__Task objective__.
Everything in the listing below from the line containing "<$> vat l s." through the line containing "Proof using Hchunk." must be repeated exactly; the remaining lines are not wanted.

__Records for processing__.
(* ===== verification/SynthLower.v ===== *)
(** * SynthLower: expressions to gates

    [instance_builder::expr] and [instance_builder::expr_in_env] of
    [verilog/digital/pe_synth.h]: an expression of a module becomes a node of
    the netlist, with a cache of the nodes of its subexpressions.  The theorem
    says that the node carries the value the simulator computes. *)

From Stdlib Require Import ZArith Lia.
From stdpp Require Import base list gmap strings.
From S2P Require Import Prelude Logic4 Store Gates Devices Model Netlist NetlistOps.
From S2P Require Import VData VExpr VCache VStmt VStmtInv SynthNet SynthNetLemmas.

Open Scope Z_scope.

Definition expr_cache : Type := gmap Z nodep.
Abbreviation Lw := (St (synth_context * expr_cache)).

Definition on_ctx {A} (k : Sy A) : Lw A := fun s =>
  match k s.1 with Some (x, c) => Some (x, (c, s.2)) | None => None end.
Definition cached (r : Z) : Lw (option nodep) := fun s => Some (s.2 !! r, s).
(** [cache.emplace(r, res)]: an entry that is there stays. *)
Definition remember (r : Z) (res : nodep) : Lw unit := fun s =>
  Some (tt, (s.1, match s.2 !! r with Some _ => s.2 | None => <[r := res]> s.2 end)).

Section Lower.
Context (chunk_models chunk_nodes : nat).
(** C++ leaves the order of the two calls in [gate(expr(n.a), expr(n.b))]
    open: [first_a r] says that the operand [a] of node [r] comes first. *)
Context (first_a : Z -> bool).
Context (nodes : list expr_node).

Abbreviation const_node := (const_node chunk_models chunk_nodes).

Definition operands (rec : Z -> Lw nodep) (r a b : Z) : Lw (nodep * nodep) :=
  if first_a r then x ← rec a; y ← rec b; mret (x, y)
  else y ← rec b; x ← rec a; mret (x, y).

Definition binary_gate (k : expr_kind) : option (nodep -> nodep -> Sy nodep) :=
  match k with
  | ek_binary_and => Some (gate_and chunk_models chunk_nodes)
  | ek_binary_or => Some (gate_or chunk_models chunk_nodes)
  | ek_binary_xor | ek_binary_neq => Some (gate_xor chunk_models chunk_nodes)
  | ek_binary_eq => Some (gate_xnor chunk_models chunk_nodes)
  | ek_binary_case_eq => Some (gate_case_eq chunk_models chunk_nodes)
  | _ => None
  end.

(** The switch on the kind of a node; [sig] gives the node of a signal. *)
Definition lower_node (sig : Z -> nodep) (rec : Z -> Lw nodep) (r : Z) (n : expr_node) : Lw nodep :=
  match en_kind n with
  | ek_literal => on_ctx (const_node (en_literal n))
  | ek_signal => mret (sig (en_signal n))
  | ek_is_unknown => a ← rec (en_a n); on_ctx (gate_is_unknown chunk_models chunk_nodes a)
  | ek_unary_not => a ← rec (en_a n); on_ctx (gate_not chunk_models chunk_nodes a)
  | k =>
      match binary_gate k with
      | Some g => ab ← operands rec r (en_a n) (en_b n); on_ctx (g ab.1 ab.2)
      | None => on_ctx (const_node sX)
      end
  end.

(** The recursion of both functions; the fuel bounds the depth. *)
Fixpoint lower (sig : Z -> nodep) (fuel : nat) (r : Z) : Lw nodep :=
  match fuel with
  | O => undefined
  | S fuel' =>
      good ← on_ctx ok;
      if negb good then mret None
      else
        hit ← cached r;
        match hit with
        | Some n => mret n
        | None =>
            res ← (if vsize nodes <=? r then on_ctx (const_node sX)
                   else match vat nodes r with
                        | Some n => lower_node sig (lower sig fuel') r n
                        | None => undefined
                        end);
            _ ← remember r res;
            mret res
        end
  end.

(** [instance_builder::signal]. *)
Definition signal (sig_nodes : list nodep) (sig : Z) : nodep :=
  if vsize sig_nodes <=? sig then None else default None (vat sig_nodes sig).
Lemma vat_map {A B} (f : A -> B) l s : vat (map f l) s = f <$> vat l s.
Proof using Type. unfold vat. rewrite length_map. destruct (_ && _); [|done]. by rewrite list_lookup_fmap. Qed.
Lemma vsize_map {A B} (f : A -> B) l : vsize (map f l) = vsize l.
Proof using Type. unfold vsize. by rewrite length_map. Qed.

Lemma env_signal_at ps s : length ps = length sig_nodes -> env_signal sig_nodes (map Some ps) None s = vat ps s.
Proof using Hchunk.
  intros Hl. unfold env_signal. rewrite vsize_map. assert (Hs : vsize ps = vsize sig_nodes) by (unfold vsize; lia).
  destruct (s <? vsize ps) eqn:E.
  - rewrite vat_map. destruct (vat ps s) as [p|] eqn:Ep; [done|]. simpl. apply Z.ltb_lt in E. apply vat_None in Ep.
    unfold signal. rewrite (proj2 (Z.leb_gt _ _)) by lia. rewrite (proj2 (vat_None sig_nodes s)) by lia. done.
  - apply Z.ltb_ge in E. rewrite (proj2 (vat_None ps s)) by lia. unfold signal. by rewrite (proj2 (Z.leb_le _ _)) by lia.
Qed.

Lemma eval_in_spec c l root : ready c -> env_ok c l -> 0 <= root ->
  wp (eval_in chunk_models chunk_nodes first_a nodes sig_nodes l root) c (computes chunk_models c (fun σ v =>
    forall vs, env_carries σ l vs -> v = value vs root)).
Proof using Hchunk Harena Hzops Hsig Hbin.
  intros [Hc Ho] (ps & -> & Hl & Hps) Hr. unfold eval_in.
  eapply wp_mono; [apply expr_in_env_spec; [done..|]|].
  - intros i n Hn Hk. rewrite env_signal_at by done. destruct (proj2 (vat_is_Some ps (en_signal n))) as [p Hp].
    { unfold vsize. rewrite Hl. by eapply Hsig. }
    exists p. split; [done|]. apply vat_Some in Hp as [_ Hp]. by eapply (Forall_lookup_1 _ _ _ _ Hps).
  - intros res c' (Hc' & He & p & -> & Hh & HP). exists p. split_and!; [done..|]. intros σ Hs vs (_ & -> & Hz).
    rewrite omap_id_Some in *. apply HP; [done| |].
    + intros s q. rewrite env_signal_at by done. intros Hq. unfold read_signal. by rewrite vat_map, Hq.
    + split; [done|]. rewrite (ex_opt _ _ He), Ho, Hbin. done.
Qed.

(** ** What an environment has to provide *)

Context {E : Type} (env_of : E -> list nodep) (assign : stmt_node -> E -> Sy E).
Context (merge : nodep -> E -> E -> E -> Sy E).
Context (wfE : synth_context -> E -> Prop) (R : valuation -> E -> module_state -> Prop).
Context (ok_stmt : stmt_node -> bool) (treat : bool) (tick : Z).

Definition runs (ks : list (X bool)) (σ : valuation) (e e' : E) : Prop := forall st, sane st -> R σ e st ->
  wp_seq ks (st, Some fl_none) (fun s' => s'.2 = Some fl_none /\ sane s'.1 /\ R σ e' s'.1).
Definition sim (c : synth_context) (e : E) (ks : list (X bool)) (r : option E) (c' : synth_context) : Prop :=
  exists e', r = Some e' /\ cx_inv chunk_models c' /\ extends c c' /\ wfE c' e' /\ forall σ, stable c' σ -> runs ks σ e e'.

Definition is_assign (k : stmt_kind) : bool :=
  match k with
  | sk_blocking_assign | sk_nonblocking_assign | sk_blocking_assign_vec | sk_nonblocking_assign_vec => true
  | _ => false
  end.

Record env_laws : Prop := mk_env_laws {
  el_env : forall c e, wfE c e -> env_ok c (env_of e);
  el_extends : forall c c' e, extends c c' -> wfE c e -> wfE c' e;
  el_carries : forall c σ e st, wfE c e -> R σ e st -> env_carries σ (env_of e) (ms_values st);
  el_visible : forall σ e st st', R σ e st -> visible st' = visible st -> R σ e st';
  el_assign : forall n c e run, ok_stmt n = true -> is_assign (sn_k n) = true -> ready c -> wfE c e ->
    wp (assign n e) c (fun e' c' => cx_inv chunk_models c' /\ extends c c' /\ wfE c' e' /\
      forall σ, stable c' σ -> runs [exec_node m run tick treat n] σ e e');
  el_merge : forall c sel e0 e1 base, ready c -> has c sel -> wfE c e0 -> wfE c e1 -> wfE c base ->
    wp (merge (Some sel) e0 e1 base) c (fun e' c' => cx_inv chunk_models c' /\ extends c c' /\ wfE c' e' /\
      forall σ st0 st1, stable c' σ -> binary (σ sel) = true -> R σ e0 st0 -> R σ e1 st1 ->
        R σ e' (if dns_eqb (σ sel) sH then st1 else st0))
}.
Context (L : env_laws).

__Expected answer__.
Lemma vat_map {A B} (f : A -> B) l s : vat (map f l) s = f <$> vat l s.
Proof using Type. unfold vat. rewrite length_map. destruct (_ && _); [|done]. by rewrite list_lookup_fmap. Qed.
Lemma vsize_map {A B} (f : A -> B) l : vsize (map f l) = vsize l.
Proof using Type. unfold vsize. by rewrite length_map. Qed.

Lemma env_signal_at ps s : length ps = length sig_nodes -> env_signal sig_nodes (map Some ps) None s = vat ps s.
Proof using Hchunk.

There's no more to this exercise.